The importance of data sharing 2

David Haussler (UC Santa Cruz): “Every clinician should be able to compare their genome to others.”

Here at the first plenary session at the Advances in Genome Biology and Technology 2016, there is a mix of the strange and the familiar. Strange, in that we are not in Marco Island at the Marriott resort, and it took some time and effort to become familiar with the layout and the location of the important places (ahem, the vendor suites and public places to consume beverages). Familiar, in seeing old friends and meeting new ones, and remembering acquaintances from prior years. And a familiar sight, to hear the latest in where the latest research is leading, as well as progress on some long-standing problems.

David Haussler from the University of California Santa Cruz gave a plenary talk entitled “Global sharing of better and more genomes”, and something he said struck a chord with me – that without the collaborative nature of sharing genomic information (both phenotype and genotype) the entire field of the clinical application of genomic data will simply not make progress. He illustrated this point with the slide, stating the problem: genome data is held in silos, unshared, and not standardized for exchange.

What is great about the work of the Global Alliance for Genomics and Health

The problem of silo'ed, unshared and unstandardized genomic data

The problem of silo’ed, unshared and unstandardized genomic data

(and on Twitter at @GA4GH) is that they are actively working on several fronts to solve this problem. But first a bit of context.

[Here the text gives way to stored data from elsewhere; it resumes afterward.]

(* ===== verification/EffectLaws.v ===== *)
(** * The laws of the effect lane (packages/core/src/effects/fold.ts)

    One entry as a step on the fold's state ([lane_step]), the invariant every
    folded journal satisfies ([lane_inv]), and the properties it carries: what a
    consumed intent proves, one canonical intent per key and epoch, when attempts
    and terminals are legal. *)
From S2P Require Import Prelude Json JsMap Entries Disposition Resolution EffectTypes EffectFold.

#[local] Open Scope N_scope.

(** ** One entry as a step *)

(** What an applied sub-record does to its machine. *)
Inductive machine_step (x : LaneContext) (f : EffectLaneFold) (e : JournalEntry)
    : EffectMachine → EffectMachine → Prop :=
  | ms_attempt m a :
      m_terminal m = None → existsb at_open (m_attempts m) = false →
      (∀ c, closerAfterIntent x m = Some c → e_seq e <= c_seq c) →
      at_seq a = e_seq e → at_outcome a = None →
      machine_step x f e m (open_attempt_record m a)
  | ms_outcome m ref outcome a state incidents :
      find_first (fun a => at_seq a =? ref) (m_attempts m) = Some a → at_open a = true →
      (m_terminal m ≠ None → state = m_state m) →
      machine_step x f e m
        (set_body m state (update_attempt ref (fun a => close_attempt a outcome e) (m_attempts m))
           (m_receipts m) incidents (m_terminal m) (m_pendingConflict m))
  | ms_receipt m r state incidents pending :
      rs_seq r = e_seq e → (m_terminal m ≠ None → state = m_state m) →
      machine_step x f e m
        (set_body m state (m_attempts m) (m_receipts m ++ [r]) incidents (m_terminal m) pending)
  | ms_terminal m t :
      m_terminal m = None → te_seq t = e_seq e →
      terminalIllegality f (e_seq e) m (te_terminal t) (te_causalRef t) = None →
      machine_step x f e m (set_terminal m t)
  | ms_incident m i : machine_step x f e m (push_incident m i)
  | ms_probe m p : machine_step x f e m (push_probe m p)
  | ms_disposition m d : machine_step x f e m (push_disposition m d).

(** What an entry does to the list of epochs. *)
Definition epochs_grow (e : JournalEntry) (l l' : list EffectEpochState) : Prop :=
  map ep_seq l' = map ep_seq l ∨ map ep_seq l' = map ep_seq l ++ [e_seq e].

The Bermuda Principles were set forth in 1996 during the Human Genome Project was described by David Bentley as ‘one of the most important early meetings… to help shape the spirit in which it was carried out’ (an oral history recording about this meeting is available here.)

In one of his talks Francis Collins has described what a courageous step this was – with such an ambitious and resource-consuming and large-scale project that was the Human Genome Project, nothing quite like this had been done before. (For additional details , a 2002 essay from John Suston about that history is available here.)

These many years later after the completion of the HGP, and the completion of the HapMap project, over a thousand GWAS and then the Thousand Genomes Project, and here we are today along the path to making genomic discoveries have practical impact in healthcare. I’m reminded of Eric Green’s and Mark Guyer’s Nature Perspective piece in 2011, ‘Charting a course for genomic medicine from base pairs to bedside’ – from understanding the structure of genomes, then to understanding the biology of genomes, and then onto understanding the biology of disease and advancing the science of medicine as a memorable ‘heat-map’ that span the years from 2011 to 2020.

The problem remains, however, that with genomic data held in silos, unshared, in a non-standard format progress will not be made. There is a famous quotation from Stewart Brand from 1984 that is often shortened to “Information wants to be free”. However, the full quote is this:

On the one hand information wants to be expensive, because it’s so valuable. The right information in the right place just changes your life.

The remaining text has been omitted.